Records from a dataset:
(* ===== verification/TestsScheduler.v ===== *)
(** * The unit tests of [kernel/src/scheduler/] *)

From stdpp Require Import base numbers list options.
From S2P Require Import Prelude Tasks Queues Scheduler TestKit.

Local Open Scope Z_scope.
Local Open Scope test_scope.

#[export] Instance ExecutionAttachError_eq_dec : EqDecision ExecutionAttachError.
Proof. solve_decision. Defined.
#[export] Instance WaitQueueError_eq_dec : EqDecision WaitQueueError.
Proof. solve_decision. Defined.
#[export] Instance SchedulerError_eq_dec : EqDecision SchedulerError.
Proof. solve_decision. Defined.

(** ** [task.rs] *)
Definition task_state_machine_rejects_illegal_transition : bool :=
  let id := mkTaskId 3 7 in
  let task := TaskControlBlock_new id Priority_DEFAULT in
  let '(moved, task) := transition task Running in
  negb moved && (tcb_state task =?= Created).

Definition task_state_machine_accepts_ready_to_running : bool :=
  let id := mkTaskId 3 7 in
  let task := TaskControlBlock_new id Priority_DEFAULT in
  let '(ready, task) := transition task Ready in
  let '(running, task) := transition task Running in
  ready && running && (tcb_state task =?= Running).

Definition execution_can_only_attach_once : bool :=
  let id := mkTaskId 4 2 in
  let task := TaskControlBlock_new id Priority_DEFAULT in
  unwrap! handle, task := tcb_attach_execution task in
  (tcb_execution task =?= Some handle) && ((tcb_attach_execution task).1 =?= Err AlreadyAttached).

Definition userspace_task_has_explicit_kind_and_no_kernel_execution_assumption : bool :=
  let task := TaskControlBlock_new_userspace (mkTaskId 8 1) Priority_DEFAULT in
  (tcb_kind task =?= Userspace) && is_none (tcb_execution task).

(** ** [execution.rs] *)
Definition execution_handle_is_bound_to_generational_task_id : bool :=
  let task := mkTaskId 4 2 in
  let replacement := mkTaskId 4 3 in
  let handle := ExecutionHandle_for_task task in
  (handle_task_id handle =?= task) && negb (handle_task_id handle =?= replacement).

Definition execution_state_starts_unbootstrapped : bool :=
  let state := ExecutionState_new (mkTaskId 4 2) in
  (binding_task_id state =?= mkTaskId 4 2) && negb (binding_is_bootstrapped state) && is_ok (binding_validate state).

Definition execution_state_can_be_bootstrapped_once : bool :=
  let state := ExecutionState_new (mkTaskId 4 2) in
  negb (binding_is_bootstrapped state) && (let state := mark_bootstrapped state in binding_is_bootstrapped state).

(** ** [run_queue.rs] *)
Definition fifo_order_is_stable : bool :=
  let queue := RunQueue_new in
  let a := mkTaskId 0 1 in
  let b := mkTaskId 1 1 in
  let '(pushed_a, queue) := run_push queue a in
  let '(pushed_b, queue) := run_push queue b in
  let '(first, queue) := run_pop queue in
  let '(second, queue) := run_pop queue in
  pushed_a && pushed_b && (first =?= Some a) && (second =?= Some b).

Definition peek_does_not_mutate_queue : bool :=
  let queue := RunQueue_new in
  let a := mkTaskId 0 1 in
  let b := mkTaskId 1 1 in
  let '(_, queue) := run_push queue a in
  let '(_, queue) := run_push queue b in
  (run_peek queue =?= Some a) && (run_snapshot queue =?= [a; b]).

Definition duplicate_task_is_not_enqueued : bool :=
  let queue := RunQueue_new in
  let id := mkTaskId 0 1 in
  let '(first, queue) := run_push queue id in
  let '(second, queue) := run_push queue id in
  first && negb second && (run_len queue =?= 1%nat).

Definition rotation_moves_current_task_to_back : bool :=
  let queue := RunQueue_new in
  let a := mkTaskId 0 1 in
  let b := mkTaskId 1 1 in
  let c := mkTaskId 2 1 in
  let '(_, queue) := run_push queue a in
  let '(_, queue) := run_push queue b in
  let '(_, queue) := run_push queue c in
  let '(next, queue) := run_rotate queue a in
  (next =?= Some b) && (run_snapshot queue =?= [b; c; a]).

(** ** [wait_queue.rs] *)
Definition preserves_fifo_order : bool :=
  let queue := WaitQueue_new in
  let a := mkTaskId 0 1 in
  let b := mkTaskId 1 1 in
  unwrap! _, queue := wait_enqueue queue a in
  unwrap! _, queue := wait_enqueue queue b in
  let '(first, queue) := wait_dequeue queue in
  let '(second, queue) := wait_dequeue queue in
  (first =?= Some a) && (second =?= Some b).

Definition rejects_duplicate_membership : bool :=
  let queue := WaitQueue_new in
  let task := mkTaskId 2 4 in
  unwrap! _, queue := wait_enqueue queue task in
  let '(again, queue) := wait_enqueue queue task in
  (again =?= Err AlreadyQueued) && (wait_len queue =?= 1%nat).

Definition removes_specific_waiter_without_reordering_remaining_tasks : bool :=
  let queue := WaitQueue_new in
  let a := mkTaskId 0 1 in
  let b := mkTaskId 1 1 in
  let c := mkTaskId 2 1 in
  unwrap! _, queue := wait_enqueue queue a in
  unwrap! _, queue := wait_enqueue queue b in
  unwrap! _, queue := wait_enqueue queue c in
  let '(removed, queue) := wait_remove queue b in
  removed && (wait_snapshot queue =?= [a; c]).

(** ** [sleep_queue.rs] *)
Definition deadlines_are_monotonic : bool :=
  let queue := SleepQueue_new in
  let a := mkTaskId 0 1 in
  let b := mkTaskId 1 1 in
  let '(first, queue) := sleep_insert queue (SleepEntry_new 30 a) in
  let '(second, queue) := sleep_insert queue (SleepEntry_new 10 b) in
  first && second && (sleep_snapshot queue =?= [SleepEntry_new 10 b; SleepEntry_new 30 a]).

Definition equal_deadlines_use_task_id_for_deterministic_order : bool :=
  let queue := SleepQueue_new in
  let a := mkTaskId 2 1 in
  let b := mkTaskId 1 1 in
  let '(first, queue) := sleep_insert queue (SleepEntry_new 10 a) in
  let '(second, queue) := sleep_insert queue (SleepEntry_new 10 b) in
  first && second && (sleep_snapshot queue =?= [SleepEntry_new 10 b; SleepEntry_new 10 a]).

Definition duplicate_sleep_is_rejected : bool :=
  let queue := SleepQueue_new in
  let task := mkTaskId 0 1 in
  let '(first, queue) := sleep_insert queue (SleepEntry_new 10 task) in
  let '(second, queue) := sleep_insert queue (SleepEntry_new 20 task) in
  first && negb second && (sleep_len queue =?= 1%nat).

Definition expiry_is_inclusive : bool :=
  let queue := SleepQueue_new in
  let task := mkTaskId 0 1 in
  let '(inserted, queue) := sleep_insert queue (SleepEntry_new 10 task) in
  let '(early, queue) := sleep_expire_until queue 9 in
  let '(due, queue) := sleep_expire_until queue 10 in
  inserted && (early =?= []) && (due =?= [task]) && sleep_is_empty queue.

Definition remove_deletes_only_the_requested_task : bool :=
  let queue := SleepQueue_new in
  let a := mkTaskId 0 1 in
  let b := mkTaskId 1 1 in
  let '(_, queue) := sleep_insert queue (SleepEntry_new 10 a) in
  let '(_, queue) := sleep_insert queue (SleepEntry_new 20 b) in
  let '(removed, queue) := sleep_remove queue a in
  removed && negb (sleep_contains queue a) && sleep_contains queue b && (sleep_next_deadline queue =?= Some 20) &&
  negb (sleep_remove queue a).1.

(** ** [reschedule.rs] *)
Definition request_is_edge_consumable : bool :=
  let request := RescheduleRequest_new in
  let '(first, request) := resched_take request in
  let request := resched_request request in
  let pending := resched_is_pending request in
  let '(second, request) := resched_take request in
  let '(third, request) := resched_take request in
  negb first && pending && second && negb third.

(** Dropping a guard enables once. *)
Definition nested_preemption_disable_is_balanced : bool :=
  let gate := PreemptionGate_new in
  let outer := gate_disable gate in
  let inner := gate_disable outer in
  gate_is_enabled gate && negb (gate_is_enabled outer) && (gate_depth outer =?= 1) && (gate_depth inner =?= 2) &&
  (unwrap gate := gate_enable_one (E := Empty_set) inner in
   (gate_depth gate =?= 1) &&
   (unwrap gate := gate_enable_one (E := Empty_set) gate in gate_is_enabled gate && (gate_depth gate =?= 0))).

(** ** [mod.rs] *)
Definition userspace_task_creation_is_explicit : bool :=
  unwrap! task, scheduler := create_user_task (E := Empty_set) Scheduler_new Priority_DEFAULT in
  (task_kind scheduler task =?= Some Userspace) && (execution scheduler task =?= None).

Definition scheduler_round_robin_cycles_a_b_a_b : bool :=
  unwrap! a, scheduler := create_task (E := Empty_set) Scheduler_new Priority_DEFAULT in
  unwrap! b, scheduler := create_task (E := Empty_set) scheduler Priority_DEFAULT in
  let '(ready_a, scheduler) := make_ready scheduler a in
  let '(ready_b, scheduler) := make_ready scheduler b in
  let '(d1, scheduler) := schedule_next scheduler in
  let '(d2, scheduler) := schedule_next scheduler in
  let '(d3, scheduler) := schedule_next scheduler in
  let '(d4, scheduler) := schedule_next scheduler in
  ready_a && ready_b && (next d1 =?= Some a) && (next d2 =?= Some b) && (next d3 =?= Some a) && (next d4 =?= Some b) &&
  (state scheduler a =?= Some Ready) && (state scheduler b =?= Some Running) && (current scheduler =?= Some b).

Definition scheduler_does_not_self_dispatch_single_task : bool :=
  unwrap! task, scheduler := create_task (E := Empty_set) Scheduler_new Priority_DEFAULT in
  let '(made, scheduler) := make_ready scheduler task in
  let '(d1, scheduler) := schedule_next scheduler in
  let '(d2, scheduler) := schedule_next scheduler in
  made && (next d1 =?= Some task) && (next d2 =?= None) && (state scheduler task =?= Some Running) &&
  (ready_len scheduler =?= 0%nat).

Definition sleep_blocks_current_then_expiry_makes_task_ready : bool :=
  unwrap! task, scheduler := create_task (E := Empty_set) Scheduler_new Priority_DEFAULT in
  let '(made, scheduler) := make_ready scheduler task in
  let '(d1, scheduler) := schedule_next scheduler in
  let '(slept, scheduler, sleepers) := sleep_current_until scheduler 100 SleepQueue_new in
  let asleep := (current scheduler =?= None) && (state scheduler task =?= Some Blocked) in
  let '(early, scheduler, sleepers) := expire_sleepers scheduler 99 sleepers in
  let still := state scheduler task =?= Some Blocked in
  let '(due, scheduler, sleepers) := expire_sleepers scheduler 100 sleepers in
  made && (next d1 =?= Some task) && (slept =?= Ok task) && asleep && (early =?= []) && still && (due =?= [task]) &&
  (state scheduler task =?= Some Ready) && (next_ready scheduler =?= Some task).

Definition duplicate_sleep_rolls_back_state : bool :=
  unwrap! task, scheduler := create_task (E := Empty_set) Scheduler_new Priority_DEFAULT in
  let '(made, scheduler) := make_ready scheduler task in
  let '(d1, scheduler) := schedule_next scheduler in
  let '(inserted, sleepers) := sleep_insert SleepQueue_new (SleepEntry_new 50 task) in
  let '(slept, scheduler, sleepers) := sleep_current_until scheduler 100 sleepers in
  made && (next d1 =?= Some task) && inserted && (slept =?= Err SleepQueueAlreadyContainsTask) &&
  (current scheduler =?= Some task) && (state scheduler task =?= Some Running).

Definition block_and_wake_preserve_fifo_and_ready_state : bool :=
  unwrap! a, scheduler := create_task (E := Empty_set) Scheduler_new Priority_DEFAULT in
  unwrap! b, scheduler := create_task (E := Empty_set) scheduler Priority_DEFAULT in
  let '(ready_a, scheduler) := make_ready scheduler a in
  let '(ready_b, scheduler) := make_ready scheduler b in
  let '(d1, scheduler) := schedule_next scheduler in
  let '(blocked, scheduler, waiters) := block_current_on scheduler WaitQueue_new in
  let waiting := (current scheduler =?= None) && (state scheduler a =?= Some Blocked) && (wait_peek waiters =?= Some a) in
  let '(d2, scheduler) := schedule_next scheduler in
  let '(woken, scheduler, waiters) := wake_one scheduler waiters in
  ready_a && ready_b && (next d1 =?= Some a) && (blocked =?= Ok a) && waiting && (next d2 =?= Some b) &&
  (woken =?= Some a) && (state scheduler a =?= Some Ready) && (next_ready scheduler =?= Some a).

Definition exit_current_removes_task_and_clears_cpu_owner : bool :=
  unwrap! task, scheduler := create_task (E := Empty_set) Scheduler_new Priority_DEFAULT in
  let '(made, scheduler) := make_ready scheduler task in
  let '(d1, scheduler) := schedule_next scheduler in
  let '(exited, scheduler) := exit_current scheduler in
  made && (next d1 =?= Some task) && exited && (current scheduler =?= None) && (state scheduler task =?= None) &&
  (next_ready scheduler =?= None) && (task_count scheduler =?= 0%nat).

Definition terminate_current_to_expected_successor_is_atomic_at_scheduler_boundary : bool :=
  unwrap! cur, scheduler := create_user_task (E := Empty_set) Scheduler_new Priority_DEFAULT in
  unwrap! successor, scheduler := create_user_task (E := Empty_set) scheduler Priority_DEFAULT in
  let '(ready_c, scheduler) := make_ready scheduler cur in
  let '(ready_s, scheduler) := make_ready scheduler successor in
  let '(d1, scheduler) := schedule_next scheduler in
  let '(terminated, scheduler) := terminate_current_to scheduler successor in
  ready_c && ready_s && (next d1 =?= Some cur) && (terminated =?= Ok successor) && (state scheduler cur =?= None) &&
  (current scheduler =?= Some successor) && (state scheduler successor =?= Some Running) &&
  (next_ready scheduler =?= None).

Definition terminate_rejects_non_ready_successor_without_mutation : bool :=
  unwrap! cur, scheduler := create_user_task (E := Empty_set) Scheduler_new Priority_DEFAULT in
  unwrap! successor, scheduler := create_user_task (E := Empty_set) scheduler Priority_DEFAULT in
  let '(ready_c, scheduler) := make_ready scheduler cur in
  let '(ready_s, scheduler) := make_ready scheduler successor in
  let '(d1, scheduler) := schedule_next scheduler in
  let '(terminated, scheduler) := terminate_current_to scheduler cur in
  ready_c && ready_s && (next d1 =?= Some cur) && (terminated =?= Err CurrentTaskMismatch) &&
  (current scheduler =?= Some cur) && (state scheduler cur =?= Some Running) && (state scheduler successor =?= Some Ready).

Definition retired_generation_slot_is_never_reused : bool :=
  unwrap! first, scheduler := create_task (E := Empty_set) Scheduler_new Priority_DEFAULT in
  let index := Z.to_nat (task_index first) in
  let scheduler := set_tasks scheduler (<[index := None]> (tasks scheduler)) in
  let scheduler := set_generations scheduler (<[index := U32_MAX]> (generations scheduler)) in
  unwrap! replacement, scheduler := create_task (E := Empty_set) scheduler Priority_DEFAULT in
  negb (task_index replacement =?= task_index first) && (task_generation replacement =?= 1) &&
  (generations scheduler !! index =?= Some U32_MAX).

▸ **YOUR INSTRUCTIONS**: Beginning at the first line of the records, retype exactly every line up to and including the one with "Local Open Scope test_scope.".

▸ **RESULT BELOW**:
(* ===== verification/TestsScheduler.v ===== *)
(** * The unit tests of [kernel/src/scheduler/] *)

From stdpp Require Import base numbers list options.
From S2P Require Import Prelude Tasks Queues Scheduler TestKit.

Local Open Scope Z_scope.
Local Open Scope test_scope.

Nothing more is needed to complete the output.